Table Of Contents

Python User Functions

A UDF is a Python function written by the user on the client-side which can execute in a distributed fashion on the cluster. The function is serialized and copies are distributed throughout the cluster as part of command execution. Various API command methods accept a UDF as a parameter. A UDF runs under the constraints of the particular command.

Frame Row UDF

A Frame Row UDF is a UDF which operates on a single row of a frame. The function has one parameter, a row object. Here is an example of a Row UDF that returns True for a row where the column named “score” has a value greater than zero:

>>> def my_custom_row_func(row):
...    return row['score'] > 0

This function would be useful in a Frame filter command, which filters a data frame keeping only those rows which meet certain criteria, – in this case, only rows with scores greater than zero:

>>> my_csv = CsvFile(“results.txt”, [(‘test’, str), (‘score’, int32)])
>>> my_frame = Frame(my_csv)
>>> my_frame.filter(my_custom_row_func)

The filter command iterates over every row in the frame and evaluates the user-defined function on each one and keeps only those rows which evaluate to True.

Row Object Parameter

The Row object is a read-only dictionary-like structure which contains the cell values for a particular row. The values are accessible using the column name, with typical Python square bracket lookup, as shown in the example above. The value of cell in column ‘score’ is accessed like this:

>>> row['score']

The cell values may also be accessed using dot-member notation. Here is an equivalent row function:

>>> def my_custom_row_func2(row):
...    return row.score > 0

The dot-member notation is provided for convenience (it follows the pandas DataFrame technique) and only works for columns whose names are legal Python variable names (it does not start with a number and is composed of alphanumeric characters and the underscore character). Columns whose names do not meet this criteria must be referenced using square brackets with strings.

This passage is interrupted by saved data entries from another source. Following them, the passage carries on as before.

(* ===== verification/Prelude.v ===== *)
(** * go-experiments: a verification development

    The repository is a collection of independent Go programs.  This development
    models all of them that have logic of their own; each program, or each component
    of the larger ones, has a file, and the properties proved for it stand at the end
    of that file, with small concrete runs in a module [...Examples].

    ** The programs and their files

    goraft-explore, a key-value store replicated with etcd's raft library:
    - RaftNode.v models src/goraft-explore/raft.go, function by function: start-up
      and replay of the write-ahead log ([replayWAL], [startRaft]), the event loop
      ([eventLoop], [handleReady]), the goroutine that passes proposals on
      ([proposeLoop]), the application of committed entries ([entriesToApply],
      [publishEntries]), snapshots ([saveSnap], [publishSnapshot],
      [maybeTriggerSnapshot]) and the end ([stop], [stopHTTP], [writeError]).
    - KvStore.v models kvstore.go: the map, its proposals, the loop over the commit
      channel and snapshots.  gob and json are classes with their round-trip laws.
    - HttpApi.v models the handler of httpapi.go over the store.
    - RaftKv.v runs node and store in parallel, joined by the unbuffered commit
      channel.
    - Cluster.v composes node and store from start-up on, as main.go does, and compares
      several such replicas over one log.
    - RaftServe.v: [Accept] of listener.go as a transition system, the server of
      httpapi.go, main.go.

    jojo, a caching DNS proxy (src/jojo/):
    - Jojo.v: the table of upstream servers (failures, probes, choice by hash) and
      the pure functions on DNS messages.
    - JojoRoute.v: one query to an upstream server ([syncResolve]) and the request
      handler ([route]) with cache, slip and truncation, over a class [Resolver]
      that states what the handler needs of the resolver threads.
    - JojoQueue.v: the ring of queued requests, as a transition system of clients
      and resolver threads.
    - JojoServe.v: what a resolver thread does with a request, the vacuum thread, the
      local records, capabilities (jojo_cap.go) and main; it discharges [Resolver]
      and composes clients, threads, ring and handler.
    - JojoProxy.v: any number of requests at the same time, which share the cache.
    - JojoProbe.v: a probe of the upstream servers while others are marked as failed.

    opendhcpd, a DHCP server (src/opendhcpd/): Dhcp.v (dhcpv4/ and helper/), DhcpCli.v
    (the command line, with urfave/cli as a class).

    vanishling, a file store whose files expire (src/vanishling/): Vanishling.v
    (handlers, journal and a pass of the cleaner), VanishlingServer.v (the ticking
    cleaner, start, routes, and the uploads of several clients at the same time),
    VanishlingLife.v (requests and passes of the cleaner in any order).

    Single programs: Ldap.v (ldap-explore), Kafka.v (kafka-rolling-restarter),
    Dockerfile.v (dockerfile), Hci.v (hciscan), Gobpf.v (gobpf-explore, with the C
    probes it loads), Vault.v (vault-secrets), Statfs.v (statfs-explore), LeakyBucket.v
    (leakybucket), Bloom.v (bloomfilter-explore), Aes.v (aes-explore), Slices.v
    (slice-delete and list-intersect/fast, on slices with their backing array), Cgo.v
    (msanfoo, cgo-explore and list-intersect/cgo-list-intersect, on a memory of C blocks).
    Goroutines.v (atomic-counters, timer-explorer, recover-explore, runtime-foo) and
    Clients.v (backoff-exponential, tls-handshake-go, pebble-foo, cdoh,
    leakybucket-uber, interfaces-explore, io-explore1, tracing, tracing2) and Tools.v
    (sys-lock with its package singlefile, allocate-mem, leakybucket/test_server,
    dlv-testing, dyn-dispatch) hold a module for each of the smaller programs.

    Shared parts: this file (programs, weakest preconditions, invariants, machine
    integers), GoStrings.v (package strings, hex, bytes), GoStrconv.v ([ParseUint]),
    Float64.v (IEEE 754 arithmetic, durations and instants), GoTime.v (dates and
    durations as text).

    ** How Go is modelled

    A function without effects is a Rocq function.  A handler is a program in the
    monad [io S E] below: it threads the component's state [S], records every call
    to code outside of the component as an event of type [E], and ends by returning,
    panicking or ending the process ([outcome]).  The results of those calls come
    from an environment, a function of the history and the event, over which the
    theorems quantify: they hold whatever the network, the file system, the clock,
    the libraries and other goroutines answer, up to laws that are stated as
    hypotheses of a section or of a class where a property needs them, and that the
    examples show to be satisfiable.  Third-party functions without effects
    (miekg/dns, krolaw/dhcp4, siphash, murmur3, highwayhash, zxcvbn) are parameters,
    and so are [math.Pow], gob and json.
    Errors are values of [result].  Integers are [Z] with the wrap-around written
    out at the width the code uses; [int] has 64 bits.  float64 is computed by
    [SpecFloat].  Concurrency that matters is modelled by step relations (JojoQueue,
    JojoProbe, LeakyBucket, RaftKv, RaftServe, VanishlingServer, Goroutines, Tools) or, where
    handlers meet only in a library, by a family of handlers with an environment each
    (JojoProxy, Cluster); elsewhere a handler runs in one piece.  Memory that C may touch is
    a map of blocks with indeterminate cells (Cgo).

    ** What the theorems show

    - raft node: across overlapping batches every committed entry reaches the store
      exactly once and in order; [entriesToApply] is exact on unsigned 64-bit
      indices; a snapshot is recorded in the log before its file is written;
      snapshots are triggered in time; channels are closed once; proposals are
      numbered.  Store: it refines the fold of the committed updates; snapshots
      round-trip; node and store in parallel are at most one message apart, and a
      snapshot can miss the last entry.  Replicas: new, restarted or brought up to
      date by snapshots, at the same index of the log they hold the same map, and a PUT to
      one is read from all of them once it is committed.  HTTP: one response per request, a put that
      is committed is what get returns.  Listener: what [Accept] returns, and the
      connection that it can leak.
    - jojo: of any number of requests at the same time, each is answered exactly once, under
      its identifier, and with an answer of the proxy itself or of a configured server to
      a query with the same key, from the cache only within its lifetime or when the
      resolver fails; cache hits need no query; results are cached for one minute to a
      week; local records are answered without a query.  The table stays
      well-formed, a failing server is dropped after exactly the configured failures,
      hashes are spread evenly; a probe that races with failures leaves a list of
      configured servers, but possibly an empty one.  The ring never loses or duplicates a request; its one
      way to stall is characterised, and reached.
    - opendhcpd: leases are exclusive over any sequence of packets; the search for a
      free address is complete; discover and request fit together, except for
      expired leases of others.  The daemon is the server that was asked for.
    - vanishling: uploads come back as sent; downloads are confined; the journal
      round-trips; the cleaner removes what has expired and nothing else, after which
      it is no longer served.  Over any sequence of requests and passes, a file is served
      until its lifetime is over, and no file outlives the longest lifetime and the next
      pass.  Concurrent uploads: no request returns early, and
      lifetimes can be swapped, but not made up.
    - ldap-explore: no change without the current password.  Kafka restarter: no
      restart unless the metrics say so.  dockerfile: the instructions of a build are
      restored from its history, and what is printed belongs to the image asked for.
      hciscan: a listing is the latest report of every device.  gobpf-explore: the
      lines printed are the calls traced.  vault-secrets: every row is written once.
      statfs-explore: the unit fits.  leakybucket: the rate is bounded by the ticks.
      Bloom filter: no false negatives.  Slices: three removals agree, the intersection
      is sound.  aes-explore: decryption undoes encryption, up to padding.
      atomic-counters: the counter stays between the sums of its additions, and loses
      updates.  sys-lock: the lock excludes, the program from itself too.  cgo programs:
      which reads are defined, and which are not.  io-explore1: what a copy leaves behind.  Others are shown to do, event
      by event, what their run lemma says.

    ** Fuel

    Loops over data are structural.  Loops that wait for input are run on a list of
    inputs (RaftNode, KvStore, Hci, VanishlingServer) or for a number of rounds, after
    which the process is interrupted (Kafka, JojoServe, Clients), and the theorems hold
    for every list and every number.  [Aes.blocks] has fuel for its loop over blocks;
    the length of the input is enough, and the theorem proves that the result is
    returned.  [GoTime.decimalFuel] prints 21 digits, more than 64 bits need.
    [GoTime.parseParts] runs on the length of its text.  [Cgo.forBelow] needs one round more
    than the size of the set, which the theorem asks for.  The loop of
    [Goroutines.RuntimeFoo.fill] ends in its first round.

    ** What is not modelled

    The texts of log lines and pages, where no property depends on them, and vendored
    packages, but for singlefile.  In JojoServe.v the loop of a probe runs in one piece;
    JojoProbe.v has its interleavings with failures.  In VanishlingLife.v requests and passes
    do not interleave; VanishlingServer.v has the interleavings of requests, and the hash
    object they share is used under a lock.  Cluster.v leaves out replicas that are restarted
    with a snapshot on disk, whose replay KvStore.v shows to be lost.  [math.Pow] in hciscan's distance is a
    parameter. *)
From stdpp Require Import base gmap strings list numbers relations.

New values must be added to a frame using the Frame’s add_columns method.

The row object supports a few dictionary-like methods:

  • keys() – returns a list of column names
  • values() – returns a list of column values
  • items() – returns a list of (key, value) tuples
  • types() – returns a list of column types

These methods all produce lists in the same order, in other words, it is safe to correlate their indices.

Also, iterating on the row object is the equivalent of iterating on items(). For example:

>>> def row_sum(row):
...     """
...     sums the values in the row, except for column "name"
...     """
...     try:
...         s = 0
...         for k, v in row:
...            if k != 'name':
...                sum += v
...        return s
...    except:
...        return -1

>>> frame.add_columns(row_sum, ('sum', int32))

Note

This example is for illustration only. There are other ways of doing this, like using a list comprehension.

UDF Guidelines

Here are some guidelines to follow when writing a UDF:

  1. Error handling: Include error handling. If the function execution raises an exception, it will cause the entire command to fail and possibly leave the frame or graph in an incomplete state. The best practice is to put all UDF functionality in a try: except: block, where the except: clause returns a default value or performs a benign side effect. See the row_sum function example above, where we used a try: except: block and produced a -1 for rows which caused errors.

  2. Dependencies: All dependencies used in the UDF must fit into one of the following:

    1. Be available in the same Python code file (or REPL) as the UDF
    2. Be available in the server’s installed Python libraries.
    3. Be specified in the udf_dependencies list. This is a list of files and folders which will be sent along with the UDF to the server when it is invoked. This causes overhead, so use judiciously.
    >>> import trustedanalytics as ta
    >>> ta.udf_dependencies.append("helper_script.py")
    
  3. Simplicity: Stay within the intended simple context of the given command, like a row operation. Do not try to call other API methods or perform fancy system operations (which will fail due to permissions).

  4. Performance: Be mindful of performance. These functions execute on every row of data, in other words, many times.

  5. Printing: Printing (to stdout, stderr, …) within the UDF will not show up in the client REPL. Such messages will usually end up in the server logs. In general, avoid printing.

  6. Lambda: Lambda syntax is valid, but discouraged:

    >>> frame.filter(lambda row: row.score > 0)
    

    This is legal and attractively shorter to write. However, lambdas do not provide error handling, nor do they have a “name” that would be useful in exception stack traces. They cannot be tested in isolation nor have embedded documentation. Lambdas are not very shareable.

  7. Closures: Closures are read-only. Any closed over variables are copied during serialization, so it is not possible to obtain side-effects.

  8. Multiple executions: Do not make any assumptions about how many times the function may get executed.

  9. Parameterizing a UDF: Parameterizing a UDF is possible using Python techniques of closures and nesting function definitions. For example, the Row UDF only takes a single row object parameter. It could be useful to have a row function that takes a few other parameters. Let’s augment the row_sum function above to take a list of columns to ignore:

    >>> def get_row_sum_func(ignore_list):
    ...    """
    ...    returns a row function which sums the values in the row,
    ...    except for ignored columns
    ...    """
    ...    def row_sum2(row):
    ...        try:
    ...            s = 0
    ...            for k, v in row:
    ...                if k not in ignore_list:
    ...                    s += v
    ...            return s
    ...        except:
    ...            return -1
    ...        return row_sum2
    
    >>> frame.add_columns(get_row_sum_func(['name', 'address']), ('sum', int32))
    

    The row_sum2 function closes over the ignore_list argument making it available to the row function that executes on each row.